Голос начальника канцелярии премьер-министра умолк, и в трубке послышался хорошо знакомый Лашому голос самого премьер-министра.

– Очень рад, дорогой Лашом. Я боялся, что не застану тебя… – сказал он.

И премьер объяснил Лашому, что происходит. Три министра призывного возраста заявили о своем желании пойти в армию… «Это нужно, даже необходимо, чтобы поднять престиж парламента. Они – люди смелые. И прекрасно!» – продолжал он. Это событие в то же время давало повод произвести необходимые, нужные для страны перемены в составе кабинета и создать новое правительство национального единства и общественного спасения. Учитывая влияние различных партий, премьер предлагал Лашому пост вице-председателя кабинета министров без портфеля.

– Твоя партия представляет примерно третью часть избирателей, подлежащих мобилизации… – сказал премьер.

«Тебе все-таки пришлось это признать?» – подумал Симон.
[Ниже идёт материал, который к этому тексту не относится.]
(** X11. When the request succeeds, [runSearch] does exactly three things:
    it resets the result, issues the GET and stores the new result, and it
    returns undefined. The stored result has the response's [total] and one
    entry per user (group) of the response, in the same order with the same
    identifiers and names. User entries have [group] false, a user id and a
    detail; group entries have [group] true, no user id, and a detail that
    is never the empty string. *)
Theorem search_success_shows_results {Error SubmitErrors Response : Type}
    (handleSubmitError : Error → SubmitErrors)
    (camelizeUsers : Response → Query.UserData)
    (camelizeGroups : Response → Query.GroupData)
    (server : Query.Endpoint → Js.obj → Error + Response)
    (data : Js.obj) (r0 : option Query.ResultData) (response : Response) :
  (server Query.userSearchURL
     (<["favorites_first" := Js.Bool true]> (Query.truthyEntries data))
   = inr response →
   ∃ r,
     Query.exec server
       (Query.userRunSearch handleSubmitError camelizeUsers data) r0
     = {| Query.trace :=
            [Query.DidSetResult None;
             Query.DidGet Query.userSearchURL
               (<["favorites_first" := Js.Bool true]> (Query.truthyEntries data));
             Query.DidSetResult (Some r)];
          Query.shown := Some r;
          Query.returned := None |}
     ∧ Query.total r = Query.ud_total (camelizeUsers response)
     ∧ Search.identifier <$> Query.results r
       = Query.u_identifier <$> Query.ud_users (camelizeUsers response)
     ∧ Search.name <$> Query.results r
       = Query.u_fullName <$> Query.ud_users (camelizeUsers response)
     ∧ Forall (λ it, Search.group it = false
                     ∧ is_Some (Search.userId it)
                     ∧ is_Some (Search.detail it))
         (Query.results r))
  ∧ (server Query.groupSearchURL (Query.truthyEntries data) = inr response →
     ∃ r,
       Query.exec server
         (Query.groupRunSearch handleSubmitError camelizeGroups data) r0
       = {| Query.trace :=
              [Query.DidSetResult None;
               Query.DidGet Query.groupSearchURL (Query.truthyEntries data);
               Query.DidSetResult (Some r)];
            Query.shown := Some r;
            Query.returned := None |}
       ∧ Query.total r = Query.gd_total (camelizeGroups response)
       ∧ Search.identifier <$> Query.results r
         = Query.g_identifier <$> Query.gd_groups (camelizeGroups response)
       ∧ Search.name <$> Query.results r
         = Query.g_name <$> Query.gd_groups (camelizeGroups response)
       ∧ Forall (λ it, Search.group it = true
                       ∧ Search.userId it = None
                       ∧ Search.detail it ≠ Some "")
           (Query.results r)).
Proof.
  split; intros Hok.
  - eexists. split; [simpl; rewrite Hok; reflexivity |]. simpl.
    split; [done |]. split; [apply userItem_identifiers |].
    split; [apply userItem_names |].
    apply Forall_fmap, Forall_forall. intros u _. simpl.
    split; [done |]. split; eauto.
  - eexists. split; [simpl; rewrite Hok; reflexivity |]. simpl.
    split; [done |]. split; [apply groupItem_identifiers |].
    split; [apply groupItem_names |].
    apply Forall_fmap, Forall_forall. intros g _.
    split; [done |]. split; [done |]. apply groupItem_detail.
Qed.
– Сейчас не время думать о второстепенных разногласиях. Я прошу тебя, я настаиваю на том, чтобы ты принял этот пост, – продолжал премьер. – Я не поручаю тебе никакого министерства потому, что, сам понимаешь, я предпочитаю, чтобы их возглавили люди менее нужные, чем ты. Я предполагаю поставить под твой контроль сразу несколько министерств… И главное, общественное мнение…

– Прошу час на размышление. Через час я дам тебе ответ, – сказал Симон.

Противогаз лежал перед ним на столе.

Его мысль, еще минуту назад блуждавшая в беспросветной тьме отчаяния, теперь снова работала четко и ясно.

Если он не примет предложенный пост, кто займет его? Должно быть, Франсуа Моро или Дельпа. Моро – сущий идиот, ну, конечно, не полный идиот, но не тот человек, какой сейчас нужен. В то время как он, Лашом… Имеет ли он право уклониться? Может быть, спросить мнение своей парламентской группы? «О, группа поступит так, как я захочу… Значит, снова борьба, зависть, интриги, подчиненные, которые плохо слушаются, снова ответственность… И все это – в условиях войны».